De cette nature du noyau poétique, formant un domaine entre deux limites, témoigne la méthode de son exposition. Il ne peut s’agir pour celle-ci de mettre en évidence des éléments prétendument ultimes, car le noyau poétique ne contient rien de tel. Il ne s’agit que d’établir, d’abord sur des exemples particuliers, l’intensité du lien unissant les éléments sensibles et les éléments spirituels. Ce faisant, on constatera justement qu’il ne s’agit point d’éléments, mais de relations entre l’œuvre d’art et la vie, c’est-à-dire entre des domaines dont les unités elles-mêmes ne sont absolument pas concevables. Ainsi le noyau poétique apparaît comme le présupposé du poème, comme sa forme interne, comme tâche artistique.
On appellera loi d’identité la loi selon laquelle tous les éléments apparents de la sensibilité et des idées sont la pure représentation des fonctions essentielles, dans leur infinité de principe. Par-là se trouve définie l’unité synthétique des fonctions. Dans chacune des figures particulières, elle est reconnue comme un a priori du poème. D’après tout ce qui a été dit, la découverte du pur noyau poétique, de la tâche absolue, doit rester l’objectif purement méthodologique, idéel. Le pur noyau poétique cesserait d’être un concept limite : il serait vie ou poème – Tant que n’a pas été éprouvée l’applicabilité de cette méthode à l’esthétique de la poésie lyrique en général, peut-être même à d’autres domaines, de plus longs développements seraient inopportuns. Alors seulement nous pourrons distinguer clairement ce qu’est l’a priori de tel poème particulier, celui du poème en général, ou celui d’autres formes littéraires, voire de toute la littérature. Mais il apparaît plus clairement qu’il est possible, sinon de prouver, du moins de fonder le jugement qu’on porte sur la poésie lyrique.
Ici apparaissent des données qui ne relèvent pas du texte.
(** The commands of [applyProportionalZoom], by the pane list. *)
Lemma yields_applyProportionalZoom panes active winWidth winHeight zoomPercent :
  In active panes ->
  let column := filter (fun q => PaneInfo.Left q =? PaneInfo.Left active) panes in
  let rows := findRowsInColumn column in
  let row := filter (fun q => PaneInfo.Top q =? PaneInfo.Top active) column in
  let targetWidth := GoInt.div (GoInt.mul winWidth zoomPercent) 100 in
  let colHeight :=
      GoInt.add (fold_left (fun h p => GoInt.add h (PaneInfo.Height p)) column 0)
                (GoInt.sub (GoInt.len rows) 1) in
  let targetHeight := GoInt.div (GoInt.mul colHeight zoomPercent) 100 in
  yields allowed
         (applyProportionalZoom World perform panes active winWidth winHeight zoomPercent)
         (fun _ c =>
            c = (if several AxisWidth panes active
                 then [resize_command AxisWidth (PaneInfo.ID (hd active column)) targetWidth]
                 else [])
                ++ (if several AxisHeight column active
                    then [resize_command AxisHeight (PaneInfo.ID (hd active row)) targetHeight]
                    else [])).
Proof.
  intros Hactive column rows row targetWidth colHeight targetHeight.
  pose proof (find_bands_groups AxisWidth panes) as Hg.
  destruct (groups_find_band AxisWidth panes _ active Hg Hactive)
    as (k & b & first & rest & Hfind & Hnth & Hpanes & Hfirst & Hin).
  pose proof (groups_several AxisWidth panes _ active Hg Hactive) as Hsev.
  change (pane_pos AxisWidth active) with (PaneInfo.Left active) in Hfind.
  change (filter _ panes) with column in Hpanes.
  unfold applyProportionalZoom.
  do 4 apply yields_debugf_then.
  eapply yields_bind; [apply yields_for_each_debugf|]. intros [] c0 ->.
  apply yields_debugf_then. fold (findColumns panes) in Hfind, Hnth, Hsev.
  rewrite Hfind. apply yields_debugf_then.
  eapply (yields_bind _ _
            (fun _ c => c = if several AxisWidth panes active
                            then [resize_command AxisWidth (PaneInfo.ID (hd active column))
                                                 targetWidth]
                            else [])).
  { destruct (Z.leb_spec 0 (0 + Z.of_nat k)); [|lia]. rewrite andb_true_r, Hsev.
    destruct (several AxisWidth panes active) eqn:Hs; [|apply yields_ret; reflexivity].
    eapply yields_weaken.
    - apply (yields_resizeBands AxisWidth _ _ _ b first rest);
        [apply Z.ltb_lt; rewrite Hsev; reflexivity | apply index_at_nth, Hnth | exact Hfirst].
    - intros _ c ->. rewrite <- Hpanes, Hfirst. reflexivity. }
  intros [] c1 ->. cbn [app].
  assert (Hincol : In active column) by (rewrite <- Hpanes; exact Hin).
  destruct (Z.ltb_spec 1 (GoInt.len (b_panes b))) as [Hmany|Hone].
  - rewrite Hpanes.
    pose proof (find_bands_groups AxisHeight column) as Hg2.
    destruct (groups_find_band AxisHeight column _ active Hg2 Hincol)
      as (k2 & b2 & first2 & rest2 & Hfind2 & Hnth2 & Hpanes2 & Hfirst2 & _).
    pose proof (groups_several AxisHeight column _ active Hg2 Hincol) as Hsev2.
    change (pane_pos AxisHeight active) with (PaneInfo.Top active) in Hfind2.
    change (filter _ column) with row in Hpanes2.
    fold (findRowsInColumn column) in Hfind2, Hnth2, Hsev2. fold rows in Hfind2, Hnth2, Hsev2.
    cbv zeta. fold rows. rewrite Hfind2. cbn [fst].
    destruct (Z.leb_spec 0 (0 + Z.of_nat k2)); [|lia]. rewrite andb_true_r, Hsev2.
    destruct (several AxisHeight column active) eqn:Hs2.
    + eapply yields_weaken.
      * apply (yields_resizeBands AxisHeight _ _ _ b2 first2 rest2);
          [apply Z.ltb_lt; rewrite Hsev2; reflexivity | apply index_at_nth, Hnth2 | exact Hfirst2].
      * intros _ c ->. rewrite <- Hpanes2, Hfirst2. reflexivity.
    + apply yields_ret. rewrite app_nil_r. reflexivity.
  - assert (Hs2 : several AxisHeight column active = false).
    { rewrite Hpanes in Hone. unfold GoInt.len in Hone.
      destruct column as [|q [|q' qs]] eqn:Ec; cbn [List.length] in Hone;
        [destruct Hincol | | lia].
      destruct Hincol as [->|[]]. unfold several. cbn [existsb].
      rewrite Z.eqb_refl. reflexivity. }
    rewrite Hs2. apply yields_ret. rewrite app_nil_r. reflexivity.
Qed.

Lemma yields_GetPanes : yields allowed (GetPanes World perform) (fun _ c => c = []).
Proof.
  unfold GetPanes. eapply yields_bind; [apply yields_TmuxCmd|].
  intros r c1 ->. apply yields_ret. reflexivity.
Qed.

Lemma yields_GetWindowSize : yields allowed (GetWindowSize World perform) (fun _ c => c = []).
Proof.
  unfold GetWindowSize. eapply yields_bind; [apply yields_TmuxCmd|].
  intros [w|e] c1 ->; [|apply yields_ret; reflexivity].
  eapply yields_bind; [apply yields_TmuxCmd|].
  intros r c1 ->. apply yields_ret. reflexivity.
Qed.

Lemma yields_GetZoomPercent : yields allowed (GetZoomPercent World perform) (fun _ c => c = []).
Proof.
  unfold GetZoomPercent. eapply yields_bind; [apply yields_TmuxCmd|].
  intros r c1 ->. apply yields_ret. reflexivity.
Qed.

Lemma yields_orReturn {A} (m : M World (outcome A)) (k : A -> M World (option GoError))
      (Q : option GoError -> list Effect -> Prop) :
  yields allowed m (fun _ c => c = []) ->
  (forall e, Q (Some e) []) ->
  (forall a, yields allowed (k a) Q) ->
  yields allowed (orReturn World m k) Q.
Proof.
  intros Hm He Hk. unfold orReturn. eapply yields_bind; [exact Hm|].
  intros [a|e] c1 ->; cbn [app]; [apply Hk | apply yields_ret, He].
Qed.

Lemma yields_applyZoomFallback state activePaneID :
  yields allowed (applyZoomFallback World perform state activePaneID)
         (fun r c => (List.length c <= 2)%nat /\ (r <> None -> c = [])).
Proof.
  unfold applyZoomFallback. apply yields_debugf_then.
  apply yields_orReturn; [apply yields_GetPanes | intros e; split; [cbn; lia | reflexivity] |].
  intros panes.
  apply yields_orReturn; [apply yields_GetWindowSize | intros e; split; [cbn; lia | reflexivity] |].
  intros [winWidth winHeight].
  destruct (find PaneInfo.Active panes) as [active|] eqn:Hfind.
  2:{ apply yields_ret. split; [cbn; lia | reflexivity]. }
  apply find_some in Hfind. destruct Hfind as [Hin _].
  eapply yields_bind; [apply yields_GetZoomPercent|]. intros p c1 ->.
  eapply yields_bind; [apply yields_applyProportionalZoom, Hin|]. intros [] c1 ->.
  apply yields_ret. split; [|congruence].
  rewrite app_nil_r. cbn [app]. destruct (several AxisWidth panes active);
    destruct (several AxisHeight _ active); cbn; lia.
Qed.

End YieldsFacts.

Section ReturnsFacts.
Variable World : Type.
Variable perform : World -> Effect -> option gostring * World.

Lemma returns_ret {A} (a : A) : returns (retM World a).
Proof. intros w trace. exists a, w, []. rewrite app_nil_r. reflexivity. Qed.

Lemma returns_bind {A B} (m : M World A) (k : A -> M World B) :
  returns m -> (forall a, returns (k a)) -> returns (bindM World m k).
Proof.
  intros Hm Hk w trace. destruct (Hm w trace) as (a & w1 & es1 & E1).
  destruct (Hk a w1 (trace ++ es1)) as (b & w2 & es2 & E2).
  exists b, w2, (es1 ++ es2). unfold bindM. rewrite E1, E2, <- app_assoc. reflexivity.
Qed.

Lemma returns_orReturn {A} (m : M World (outcome A)) (k : A -> M World (option GoError)) :
  returns m -> (forall a, returns (k a)) -> returns (orReturn World m k).
Proof.
  intros Hm Hk. unfold orReturn. apply returns_bind; [exact Hm|].
  intros [a|e]; [apply Hk | apply returns_ret].
Qed.

Lemma returns_effect e : returns (effect World perform e).
Proof.
  intros w trace. unfold effect. destruct (perform w e) as [r w'].
  exists r, w', [e]. reflexivity.
Qed.

Lemma returns_parseLayout layout : returns (parseLayout World layout).
Proof.
  intros w trace. unfold parseLayout.
  assert (H : ParseLayout layout <> OutOfFuel).
  { unfold ParseLayout. destruct (strings_Index "," layout) as [idx|]; cbn; [|discriminate].
    pose proof (proj1 (parse_no_fuel_exhaustion (parse_fuel (skipn (idx + 1) layout)))
                      (skipn (idx + 1) layout) (Nat.le_refl _)) as Hn.
    destruct (parseNode _ _) as [[node rest]|e|]; cbn; congruence. }
  destruct (ParseLayout layout) as [t|e|]; [| |congruence];
    eexists _, w, []; rewrite app_nil_r; reflexivity.
Qed.

Lemma returns_zoomTransform t id p : returns (liftZoom World (zoomTransform t id p)).
Proof.
  intros w trace. destruct (zoomTransform_shape t id p) as (z & E & _).
  exists z, w, []. unfold liftZoom. rewrite E, app_nil_r. reflexivity.
Qed.

Lemma yields_returns {A} allowed (m : M World A) P : yields allowed m P -> returns m.
Proof.
  intros H w trace. destruct (H w trace) as (a & w' & es & E & _). eauto.
Qed.

Ltac returns_auto :=
  repeat first
    [ apply returns_ret
    | apply returns_effect
    | apply returns_parseLayout
    | apply returns_zoomTransform
    | apply returns_bind
    | apply returns_orReturn
    | match goal with
      | |- forall _, _ => intro
      | |- returns (match ?x with _ => _ end) => destruct x
      | |- returns (let _ := _ in _) => cbv zeta
      end ].

Lemma ApplyZoom_returns_with (fallback : State -> Z -> M World (option GoError)) :
  (forall state activePaneID, returns (fallback state activePaneID)) ->
  forall state, returns (ApplyZoom World perform fallback state).
Proof.
  intros Hf state.
  unfold ApplyZoom, zoom_and_select, CaptureSnapshot, RestoreSnapshot, SelectLayout,
    DisplayMessage, SaveState, ClearState, GetZoomPercent, GetActivePaneID, GetCurrentPane,
    GetCurrentSession, GetCurrentWindow, GetWindowLayout, GetPaneCount, TmuxCmd,
    TmuxCmdNoOutput, debugf.
  returns_auto; apply Hf.
Qed.

(** X17. What the degraded path asks of tmux.  Given the pane list and
    the active pane in it, [applyProportionalZoom] returns normally; all
    it does is write to the debug log and run at most two [resize-pane]
    commands.  If a pane lies at another left position than the active
    one, it resizes the first pane of the active pane's column to the
    width [winWidth * zoomPercent / 100]; and if in that column a pane
    lies at another top position, it then resizes the first pane of the
    active pane's row of that column to [zoomPercent] hundredths of the
    height of the column, taken as the sum of the heights of its panes
    plus one border cell per gap between rows.  The height of the window
    is not used. *)
Theorem applyProportionalZoom_commands :
  forall (panes : list PaneInfo.t) (active : PaneInfo.t) (winWidth winHeight zoomPercent : Z)
         (w : World) (trace : list Effect),
    In active panes ->
    let column := filter (fun q => PaneInfo.Left q =? PaneInfo.Left active) panes in
    let rows := findRowsInColumn column in
    let row := filter (fun q => PaneInfo.Top q =? PaneInfo.Top active) column in
    let targetWidth := GoInt.div (GoInt.mul winWidth zoomPercent) 100 in
    let colHeight :=
        GoInt.add (fold_left (fun h p => GoInt.add h (PaneInfo.Height p)) column 0)
                  (GoInt.sub (GoInt.len rows) 1) in
    let targetHeight := GoInt.div (GoInt.mul colHeight zoomPercent) 100 in
    exists w' es,
      applyProportionalZoom World perform panes active winWidth winHeight zoomPercent (w, trace)
      = (Ok tt, (w', trace ++ es))
      /\ Forall debug_or_resize es
      /\ filter is_resize es
         = (if several AxisWidth panes active
            then [resize_command AxisWidth (PaneInfo.ID (hd active column)) targetWidth]
            else [])
           ++ (if several AxisHeight column active
               then [resize_command AxisHeight (PaneInfo.ID (hd active row)) targetHeight]
               else []).
Proof.
  intros panes active winWidth winHeight zoomPercent w trace Hin. cbv zeta.
  destruct (yields_applyProportionalZoom World perform debug_or_resize
              (or_introl eq_refl) (fun e H => or_intror H)
              panes active winWidth winHeight zoomPercent Hin w trace)
    as ([] & w' & es & E & F & C).
  exists w', es. auto.
Qed.

(** X18. [applyZoomFallback] returns normally whatever tmux answers.
    The effects it performs are lines in the debug log, commands whose
    output it reads, and [resize-pane] commands, of which there are at
    most two: it selects no layout and does not touch the state file.
    It returns an error only before it has resized anything; a
    [resize-pane] that fails is not reported. *)
Theorem applyZoomFallback_effects :
  forall (state : State) (activePaneID : Z) (w : World) (trace : list Effect),
    exists r w' es,
      applyZoomFallback World perform state activePaneID (w, trace)
      = (Ok r, (w', trace ++ es))
      /\ Forall quiet_or_resize es
      /\ (List.length (filter is_resize es) <= 2)%nat
      /\ (r <> None -> filter is_resize es = []).
Proof.
  intros state id w trace.
  destruct (yields_applyZoomFallback World perform quiet_or_resize
              (or_intror (or_introl eq_refl))
              (fun e H => or_intror (or_intror H))
              (fun args => or_introl (ex_intro _ args eq_refl))
              state id w trace)
    as (r & w' & es & E & F & L & N).
  exists r, w', es. auto.
Qed.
Cette méthode va être appliquée ici à l’étude de deux poèmes de Hölderlin, « Courage de poète » (« Dichtermut ») et « Timidité » (« Blödigkeit »), qui datent, l’un de sa maturité, l’autre de sa dernière période. Elle montrera que ces poèmes sont comparables. Ils sont liés par une affinité certaine, au point qu’on peut y voir deux versions de la même œuvre. Un état intermédiaire (« Courage de poète », seconde version) n’apporte rien d’essentiel, et il n’en sera pas question ici.
Courage de poète
(Première version)
Ne te sont donc apparentés tous vivants,
Ne te nourrit, pour son service, la Parque même ?
Va, avance désarmé
De par la vie, et n’aie souci !
Ce qui advient te soit tout entier béni,
Sois à la joie tourné ! Ou qu’est-ce donc qui pourrait
Te blesser, ô cœur ! et quoi
T’atteindre où tu dois aller ?
Car depuis que le chant de mortelles lèvres,
Paisible souffle, s’est échappé et que, dans la peine et le bonheur,
Se prodiguant notre mélodie des hommes
A réjoui le cœur, nous aussi
Nous les chantres du peuple fûmes volontiers chez les vivants,
Où beaucoup s’assemblent, joyeux et à chacun propices,
À chacun ouverts ; ainsi est, certes,
Notre aïeul, le dieu Soleil,
Qui au jour riant laisse chacun, pauvre ou riche prendre part
Qui, dans le temps fugitif, nous, éphémères,
Debout, de des lisières
D’or, tels des enfants, nous tient
L’attend, aussi le prend, quand l’heure vient
Son flot de pourpre ; vois ! et la noble lumière
Qui sait le changement, d’un âme égale
Suit le chemin qui décline.
Que passe de même, quand il sera temps,
Et qu’à l’esprit toute justice sera rendue, que meure de même
Un jour, au sérieux de la vie,
Notre joie, mais de belle mort !
Timidité
Ne te sont donc connus de nombreux vivants ?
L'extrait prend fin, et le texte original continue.